- **TASK GOAL**
Extract every line below that contains the word "mkWorld".

=== EXERCISE INPUTS ===

(* ===== verification/PatchParse.v ===== *)
(** * PatchParse: reading a patch

    [crates/adk-tools/src/patch_parse.rs]: the patches of Git (unified hunks,
    modes, renames) and those in the format of OpenAI (range-less hunks).  A line
    is the list of its bytes; the loops walk the lines that remain, and their fuel
    is the number of lines.  [quote], which escapes a value for an error message
    with the tables of the [regex] crate, is a parameter. *)

From Stdlib Require Import DecimalString DecimalN.
From stdpp Require Import pretty.
From S2P Require Import Prelude Text PatchHunks.

Definition MAX_PATCH : N := (1024 * 1024)%N.
Definition MAX_FILES : nat := 128.
Definition MAX_HUNKS : nat := 256.
Definition MAX_LINES : nat := 16384.

(** ** Lines *)

Definition control (line : text) : text := default line (chop cr line).
Definition begins (p : string) (l : text) : bool := starts_with (bytes p) l.
(** [strip_prefix] *)
Definition after (p : string) (l : text) : option text :=
  if begins p l then Some (drop (String.length p) l) else None.
Definition is_body (c : ascii) : bool := Ascii.eqb c blank || Ascii.eqb c plus || Ascii.eqb c minus.
(** [line.starts_with([' ', '+', '-'])], with the first byte and the rest. *)
Definition body_line (l : text) : option (ascii * text) :=
  match l with c :: t => if is_body c then Some (c, t) else None | [] => None end.
Definition join (sep : ascii) (parts : list text) : text :=
  match parts with [] => [] | p :: ps => p ++ concat ((λ q, sep :: q) <$> ps) end.

Section parse.
Context (quote : string → string).

(** ** Paths and modes *)

Definition forbidden (c : ascii) : bool :=
  bool_decide (c ∈ ["\"%char; "000"%char; "009"%char; nl; cr]).
Definition path (value : text) (strip : bool) : result string string :=
  let value := bytes (trim (of_bytes value)) in
  if bool_decide (value = bytes "/dev/null") then Ok ""
  else
    let value := if strip && (begins "a/" value || begins "b/" value) then drop 2 value else value in
    _ ← ensure (negb (String.eqb (trim (of_bytes value)) "")) "path is required";
    _ ← ensure (length value <=? 512)%nat
          ("path is too long (" +:+ pretty (length value) +:+ " bytes, limit 512)");
    _ ← ensure (negb (begins "/" value || existsb forbidden value))
          "path must be a relative slash-separated path";
    let parts := List.filter (λ s, negb (bool_decide (s = []))) (split_on "/"%char value) in
    _ ← ensure (negb (bool_decide (parts = []) || existsb (λ s, bool_decide (s ∈ [bytes "."; bytes ".."])) parts))
          "path traversal is not allowed";
    Ok (of_bytes (join "/"%char parts)).

(** [0o644] and [0o755] *)
Definition mode (value : text) : result string N :=
  if bool_decide (value = bytes "100644") then Ok 420%N
  else if bool_decide (value = bytes "100755") then Ok 493%N
  else Err ("unsupported Git blob mode " +:+ quote (of_bytes value)
            +:+ " (only 100644 and 100755 are supported)").

Definition push_file (files : list PatchFile) (file : PatchFile) : result string (list PatchFile) :=
  let files := files ++ [file] in
  if (MAX_FILES <? length files)%nat
  then Err ("patch changes too many files (limit " +:+ pretty MAX_FILES +:+ ")")
  else Ok files.

(** ** The format of OpenAI *)

(** An end-of-file mark that is not on the last hunk. *)
Fixpoint early_eof (hs : list Hunk) : bool :=
  match hs with
  | [] | [_] => false
  | h :: hs => hunk_eof h || early_eof hs
  end.
Definition finish_openai (files : list PatchFile) (current : option PatchFile)
    : result string (list PatchFile) :=
  match current with
  | None => Ok files
  | Some file =>
      _ ← ensure (negb (early_eof (hunks file))) "*** End of File must terminate an update";
      _ ← ensure (negb (negb (String.eqb (old_path file) "")
                        && String.eqb (old_path file) (new_path file)
                        && bool_decide (hunks file = [])))
            ("update file " +:+ old_path file +:+ " contains no changes");
      push_file files file
  end.
Definition with_hunks (hs : list Hunk) (f : PatchFile) : PatchFile :=
  mkPatchFile (old_path f) (new_path f) (old_mode f) (new_mode f) (delete_all f) hs.
Definition append_hunk (file : PatchFile) (hunk : Hunk) (count : nat)
    : result string (PatchFile * nat) :=
  if (MAX_HUNKS <=? count)%nat then Err "OpenAI patch has too many hunks (limit 256)"
  else Ok (with_hunks (hunks file ++ [hunk]) file, S count).
Definition openai_path (directive : string) (value : text) : result string string :=
  match path value false with
  | Err e => Err (directive +:+ ": " +:+ e)
  | Ok value =>
      if String.eqb value "" then Err (directive +:+ " cannot be /dev/null") else Ok value
  end.

(** One line of a hunk, counted on the sides it belongs to. *)
Definition push_line (c : ascii) (t : text) (h : Hunk) : Hunk :=
  mkHunk (old_start h) (if Ascii.eqb c plus then old_count h else (old_count h + 1)%Z)
    (new_start h) (if Ascii.eqb c minus then new_count h else (new_count h + 1)%Z)
    (range_less h) (locator h) (hunk_eof h) (hunk_lines h ++ [mkLine c t false]).
Definition new_hunk (loc : text) : Hunk := mkHunk 0 0 0 0 true loc false [].
(** [range_hunk]: the hunk and the lines from the directive that ends it. *)
Fixpoint range_hunk (hunk : Hunk) (changed : bool) (lines : list text)
    : result string (Hunk * list text) :=
  match lines with
  | [] => Err "range-less hunk is not followed by a patch directive"
  | raw :: rest =>
      let line := control raw in
      if begins "@@" line || begins "*** " line then
        if bool_decide (hunk_lines hunk = []) then Err "range-less hunk has no body"
        else if negb changed then Err "range-less hunk has no changes"
        else Ok (hunk, lines)
      else
        '(c, t) ← ok_or (body_line line) "malformed range-less hunk body";
        if (MAX_LINES <=? length (hunk_lines hunk))%nat
        then Err "OpenAI hunk has too many lines (limit 16384)"
        else range_hunk (push_line c t hunk) (changed || negb (Ascii.eqb c blank)) rest
  end.

Inductive Directive := NoFile | Update | Add | Delete.
#[export] Instance Directive_eq_dec : EqDecision Directive.
Proof. solve_decision. Defined.
Record OpenAI := mkOpenAI {
  ai_files : list PatchFile;
  ai_current : option PatchFile;
  ai_kind : Directive;
  ai_moved : bool;
  ai_count : nat;
}.
Definition set_current (f : PatchFile) (s : OpenAI) : OpenAI :=
  mkOpenAI (ai_files s) (Some f) (ai_kind s) (ai_moved s) (ai_count s).
(** [restore], into a free home. *)
Lemma restore_quiet e w e' w' :
  (∀ i, name e ≠ fresh o i) →
  (∀ q, quarantine e = Some q →
    claimed e = true ∧ (parent e, q) ≠ home e ∧ reads (tree w) (parent e, q) (original e)) →
  (claimed e = true → readable (original e) ∧ tree w !! home e = None) →
  restore o (e, w) = (Ok tt, (e', w')) →
  e' = set_claimed false (set_quarantine None e) ∧ (drawn w <= drawn w')%nat
  ∧ (∀ k, k ≠ home e → (∀ q, quarantine e = Some q → k ≠ (parent e, q)) → tree w' !! k = tree w !! k)
  ∧ (∀ q, quarantine e = Some q → tree w' !! (parent e, q) = None)
  ∧ (claimed e = true → reads (tree w') (home e) (original e))
  ∧ (claimed e = false → tree w' = tree w).
Proof.
  intros Hname Hquar Hcl. unfold restore. intros H. run_in H.
  destruct (claimed e) eqn:Hc; run_in H.
  2:{ injection H as <- <-. assert (quarantine e = None) as Hq.
    { destruct (quarantine e) as [q|]; [|done]. by destruct (Hquar q eq_refl). }
    split_and!; try done; [destruct e; simpl in *; by subst|by rewrite Hq]. }
  destruct (Hcl eq_refl) as [Hread _].
  destruct (quarantine e) as [q|] eqn:Hq; run_in H.
  - destruct (move_exclusive o _ _ _ w) as [r2 w2] eqn:H2.
    apply move_quiet in H2 as [Hd2 [(er & -> & Ht2)|(-> & node & Hn & _ & Ht2)]]; run_in H; [done|].
    injection H as <- <-. destruct (Hquar q eq_refl) as (_ & Hnh & Hr).
    split_and!; [done|lia| | | |done].
    + intros k Hk Hkq. rewrite Ht2, lookup_insert_ne, lookup_delete_ne; [done|..]; [|done].
      apply not_eq_sym. by apply Hkq.
    + intros q' [= <-]. rewrite Ht2, lookup_insert_ne by done. apply lookup_delete_eq.
    + intros _. eapply reads_node; [|exact Hr].
      by rewrite Ht2, lookup_insert_eq.
  - set (n := fresh o (drawn w)) in *. set (w1 := mkWorld _ _ (S (drawn w)) _) in *.
    destruct (create o _ n _ w1) as [r2 w2] eqn:H2.
    apply create_quiet in H2 as [Hd2 [(er & -> & Ht2)|(-> & Hn & m & Ht2)]]; run_in H; [done|].
    destruct (fill o _ n _ w2) as [r3 w3] eqn:H3.
    eapply fill_quiet in H3 as (Hd3 & Hk3 & _ & Hn3); [|rewrite Ht2; apply lookup_insert_eq].
    destruct r3 as [[]|]; run_in H.
    2:{ destruct (unlinkat _ _ _ _) in H. run_in H. done. }
    destruct (move_exclusive o _ n _ w3) as [r4 w4] eqn:H4.
    apply move_quiet in H4 as [Hd4 [(er & -> & Ht4)|(-> & node & Hn4 & _ & Ht4)]]; run_in H.
    { destruct (unlinkat _ _ _ _) in H. run_in H. done. }
    injection H as <- <-. rewrite (Hn3 eq_refl) in Hn4. injection Hn4 as <-.
    assert ((parent e, n) ≠ home e) as Hnh by (intros [= Hne]; by apply (Hname (drawn w))).
    split_and!; [by destruct e; simpl in *; subst|rewrite Hd4, Hd3, Hd2; simpl; lia| |done| |done].
    + intros k Hk _. rewrite Ht4, lookup_insert_ne by done. destruct (decide (k = (parent e, n))) as [->|Hkn].
      * rewrite lookup_delete_eq. by rewrite <-Hn.
      * by rewrite lookup_delete_ne, Hk3, Ht2, lookup_insert_ne.
    + intros _. unfold reads, at_key. rewrite Ht4, lookup_insert_eq. exact Hread.
Qed.

Lemma restored_step e w e' w' :
  local w e → e' = set_published false (set_claimed false (set_quarantine None e)) →
  (drawn w <= drawn w')%nat →
  (∀ k, k ≠ home e → (∀ q, quarantine e = Some q → k ≠ (parent e, q)) → tree w' !! k = tree w !! k) →
  (∀ q, quarantine e = Some q → tree w' !! (parent e, q) = None) →
  reads (tree w') (home e) (original e) → stepped e w e' w'.
Proof.
  intros Hl -> Hd Hk Hq Hh. set (e' := set_published false _).
  assert (∀ n, n ∈ private e' ↔ staged e = Some n) as Hpriv.
  { intros n. unfold private. simpl. rewrite app_nil_r. destruct (staged e); simpl;
      rewrite ?list_elem_of_singleton, ?elem_of_nil; naive_solver. }
  assert (∀ k, k ∈ owned e ↔ k ∈ owned e' ∨ ∃ q, quarantine e = Some q ∧ k = (parent e, q)) as Hown.
  { intros k. rewrite !owned_spec. setoid_rewrite Hpriv. unfold private. setoid_rewrite elem_of_app.
    destruct (staged e), (quarantine e); simpl; setoid_rewrite list_elem_of_singleton || setoid_rewrite elem_of_nil;
      try setoid_rewrite elem_of_nil; change (home e') with (home e); naive_solver. }
  pose proof Hl as []. split.
  - by repeat split.
  - done.
  - intros k Hk1 Hk2. apply Hk; [intros ->; apply Hk1; by left|]. intros q Hq' ->. apply Hk1, Hown. eauto.
  - intros k [Hk'|(q & Hq' & ->)]%Hown Hk2; [done|]. rewrite Hq by done.
    symmetry. by apply local_private0, quarantine_private.
  - intros k Hk'. left. apply Hown. by left.
  - split; try done. intros n Hn%Hpriv%staged_private.
    destruct (local_private0 n Hn) as [(i & ? & ?) ?]. split; [|done]. exists i. split; [lia|done].
Qed.

Lemma rollback_step e w e' w' :
  ready w e → rollback o (e, w) = (Ok tt, (e', w')) →
  stepped e w e' w' ∧ published e' = false ∧ claimed e' = false ∧ quarantine e' = None.
Proof.
  intros [Hl Hfree]. unfold rollback. intros H. run_in H.
  assert (∀ q, quarantine e = Some q → q ≠ fresh o (drawn w)) as Hqn.
  { intros q Hq ->. destruct (local_private _ _ Hl _ (quarantine_private _ _ Hq)) as [(i & ? & Hi%(inj _)) _]. lia. }
  assert (claimed e = true → readable (original e)) as Hread.
  { intros Hc. destruct (original_cases _ _ Hl) as [[Ho _]|[Hr _]]; [|done].
    by apply (local_claimed _ _ Hl) in Hc. }
  assert (Hquar : ∀ t, (∀ q, quarantine e = Some q → t !! (parent e, q) = tree w !! (parent e, q)) →
    ∀ q, quarantine e = Some q → claimed e = true ∧ (parent e, q) ≠ home e ∧ reads t (parent e, q) (original e)).
  { intros t Ht q Hq. destruct (local_quarantine _ _ Hl q Hq). split_and!; [done|by eapply private_ne, quarantine_private|].
    eapply reads_same; [|done]. by apply Ht. }
  pose proof (local_home _ _ Hl) as Hh. pose proof (local_published _ _ Hl) as Hpub.
  destruct (published e) eqn:Hp; run_in H.
  2:{ apply restore_quiet in H as (-> & Hd & Hk & Hq & Hc & Hnc); [|apply Hl|by apply Hquar|].
    - split_and!; [|done..]. apply restored_step; try done; [by destruct e; simpl in *; subst|].
      destruct (claimed e) eqn:Hcl; [by apply Hc|]. by rewrite Hnc.
    - intros Hcl. rewrite Hcl in Hh. split; [by apply Hread|by apply reads_absent]. }
  set (n := fresh o (drawn w)) in *. set (w1 := mkWorld _ _ (S (drawn w)) _) in *.
  assert ((parent e, n) ≠ home e) as Hnh by (intros [= Hne]; by apply (local_name _ _ Hl (drawn w))).
  destruct (move_exclusive o _ _ _ w1) as [r2 w2] eqn:H2.
  apply move_quiet in H2 as [Hd2 [(er & -> & Ht2)|(-> & node & Hnode & Hn & Ht2)]]; run_in H; [done|].
  destruct (inspect_at o (parent e) n w2) as [found w3] eqn:H3. run_in H.
  apply look_quiet in H3 as (Hd3 & Ht3 & Hfound).
  destruct (found_is (final_state e) found) eqn:Hf; run_in H.
  2:{ destruct (move_exclusive _ _ _ _ _) as [[] ] in H; run_in H; done. }
  assert (∀ k, k ≠ (parent e, n) → k ≠ home e → tree w3 !! k = tree w !! k) as Hk3.
  { intros k ? ?. rewrite Ht3, Ht2. by rewrite lookup_insert_ne, lookup_delete_ne. }
  assert (tree w3 !! home e = None) as Hhome.
  { rewrite Ht3, Ht2, lookup_insert_ne by done. apply lookup_delete_eq. }
  destruct (restore o (e, w3)) as [r4 [e4 w4]] eqn:H4. destruct r4 as [[]|]; run_in H.
  2:{ destruct (move_exclusive _ _ _ _ _) in H. run_in H. done. }
  destruct (unlinkat o (parent e) n w4) as [r5 w5] eqn:H5.
  apply unlink_quiet in H5 as [Hd5 [(er & -> & Ht5)|[-> Ht5]]]; run_in H; [done|].
  injection H as <- <-.
  assert (∀ q, quarantine e = Some q → (parent e, q) ≠ (parent e, n)) as Hqn'.
  { intros q Hq [= He]. by apply (Hqn q). }
  apply restore_quiet in H4 as (-> & Hd4 & Hk4 & Hq4 & Hc4 & Hnc4); [|apply Hl| |intros; split; [by apply Hread|done]].
  2:{ apply Hquar. intros q Hq. apply Hk3; [by apply Hqn'|by eapply private_ne, quarantine_private]. }
  split_and!; [|done..]. apply restored_step; [done|done| | | |].
  - rewrite Hd5. rewrite Hd3, Hd2 in Hd4. simpl in Hd4. lia.
  - intros k Hkh Hkq. rewrite Ht5. destruct (decide (k = (parent e, n))) as [->|Hkn].
    + rewrite lookup_delete_eq. by rewrite <-Hn.
    + by rewrite lookup_delete_ne, Hk4, Hk3.
  - intros q Hq. rewrite Ht5, lookup_delete_ne by (apply not_eq_sym; by apply Hqn'). by apply Hq4.
  - eapply reads_same; [rewrite Ht5; by apply lookup_delete_ne|].
    destruct (claimed e) eqn:Hc; [by apply Hc4|]. rewrite Hnc4 by done.
    destruct (Hpub eq_refl) as (_ & _ & Ho). rewrite Ho by done. by apply reads_absent.
Qed.

(** ** All the entries of a transaction *)
Record owners (es : list Entry) (w : World) : Prop := {
  owners_local : Forall (local w) es;
  owners_apart : ∀ i j e1 e2 k, es !! i = Some e1 → es !! j = Some e2 → k ∈ owned e1 → k ∈ owned e2 → i = j;
  owners_rest : ∀ k, (∀ e, e ∈ es → k ∉ owned e) → tree w !! k = fs0 !! k;
}.
Lemma planned_proper w fs plans states rl :
  planned w fs plans states → Forall (file_ok rl) fs →
  (∀ f i, f ∈ fs → file_name (old_path f) ≠ fresh o i ∧ file_name (new_path f) ≠ fresh o i) →
  Forall (λ ps, proper ps.1) states.
Proof.
  intros Hpl Hok Hnames. apply Forall_forall. intros ps Hps.
  assert (ps.1 ∈ (plans ≫= writes).*1) as Hin.
  { apply (planned_paths _ _ _ _ Hpl), list_elem_of_fmap. eauto. }
  rewrite (plans_paths _ _ _ (planned_files _ _ _ _ Hpl)), elem_of_app, !list_elem_of_bind in Hin.
  rewrite Forall_forall in Hok. unfold targets_of, sources_of in Hin.
  destruct Hin as [(f & Hin & Hf)|(f & Hin & Hf)]; destruct (file_paths _ _ (Hok f Hf)) as [Ho Hn].
  - destruct (no_path_spec (new_path f)); simpl in Hin; [by apply elem_of_nil in Hin|].
    destruct (String.eqb _ _); [by apply elem_of_nil in Hin|]. apply list_elem_of_singleton in Hin as ->.
    split_and!; [done..|]. intros i. by destruct (Hnames f i).
  - destruct (no_path_spec (old_path f)); [by apply elem_of_nil in Hin|].
    apply list_elem_of_singleton in Hin as ->. split_and!; [done..|]. intros i. by destruct (Hnames f i).
Qed.

(** C12: A patch is applied as a whole or not at all.  When no other process changes the workspace,
    and whichever system calls fail: if the tool reports success, every path of its plan holds what
    was planned, each file being planned from what was read, and nothing else has changed; if it
    reports an error, every file is as it was (private leftovers aside), unless the error says that
    the roll-back failed; and a dry run changes nothing. *)
Theorem patch_all_or_nothing patch dry_run files w r w' :
  parse quote patch = Some (Ok files) →
  tree_ok (root o) (tree w) →
  (∀ f i, f ∈ files → file_name (old_path f) ≠ fresh o i ∧ file_name (new_path f) ≠ fresh o i) →
  run o quote report_size patch dry_run w = (r, w') →
  (dry_run = true → tree w' = tree w) ∧
  match r with
  | Ok plans => (∃ states, planned w files plans states) ∧ (dry_run = false → applied w w' plans)
  | Err (Applying (RollbackFailed _ _)) => True
  | Err _ => untouched w w'
  end.
Proof.
  intros Hp Htree Hnames. destruct (parse_accepted quote patch) as (r0 & Hr0 & Hacc).
  rewrite Hp in Hr0. injection Hr0 as <-. destruct (Hacc files eq_refl) as (_ & _ & rl & Hok).
  unfold run, mbind, SE_bind, lift, mret, SE_ret. rewrite Hp.
  destruct (plan o files w) as [[[plans states]|e] w1] eqn:Hplan; apply plan_quiet in Hplan as (Ht & _ & Hpl).
  2:{ intros [= <- <-]. assert (untouched w w1) by by apply same_tree_untouched. split; [done|].
      by destruct e as [| | | |[]]. }
  specialize (Hpl _ _ eq_refl). destruct (ensure _ _) as [[]|e] eqn:Hsize.
  2:{ intros [= <- <-]. apply ensure_Err in Hsize as [_ <-]. split; [done|]. by apply same_tree_untouched. }
  destruct dry_run; [intros [= <- <-]; split_and!; [done|by eauto|done]|]. unfold on_world.
  destruct (apply_plans o plans states w1) as [r2 w2] eqn:Ha.
  eapply apply_plans_atomic in Ha; [|done..|by eapply planned_proper].
  destruct r2 as [[]|e]; intros [= <- <-]; (split; [done|]); [split; [by eauto|done]|]. by destruct e.
Qed.
End quiet.
(** The inputs of the operations. *)
Record CreateTaskInput := mkCreateTask {
  in_title : string; in_description : string; in_type : string; in_priority : Z;
  in_assignee : string; in_depends_on : list string; in_labels : list string;
  in_source_run : string; in_metadata : V;
}.
Record TaskPatch := mkTaskPatch {
  p_title : option string; p_description : option string; p_type : option string;
  p_status : option string; p_priority : option Z; p_assignee : option string;
  p_labels : list string; replace_labels : bool; p_metadata : option V;
}.
Record TaskFilter := mkTaskFilter {
  f_actor : string; f_assignee : string; f_labels : list string; f_limit : Z; include_assigned : bool;
}.
Record UpsertMemoryInput := mkUpsertMemory {
  u_id : string; u_kind : string; u_scope : string; u_content : string; u_tags : list string;
  u_task_ids : list string; u_file_paths : list string; u_source_run : string; u_metadata : V;
}.
Record MemoryFilter := mkMemoryFilter { query : string; kinds : list string; f_tags : list string; m_limit : Z }.
Record RetentionPolicy := mkRetention {
  before : option time; max_count : option nat; keep_pinned : bool; purge_history : bool;
}.
End types.
Arguments Event : clear implicits.
Arguments Task : clear implicits.
Arguments Memory : clear implicits.
Arguments CreateTaskInput : clear implicits.
Arguments TaskPatch : clear implicits.
Arguments UpsertMemoryInput : clear implicits.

===

- **TASK ANSWER**
  - set (n := fresh o (drawn w)) in *. set (w1 := mkWorld _ _ (S (drawn w)) _) in *.
  set (n := fresh o (drawn w)) in *. set (w1 := mkWorld _ _ (S (drawn w)) _) in *.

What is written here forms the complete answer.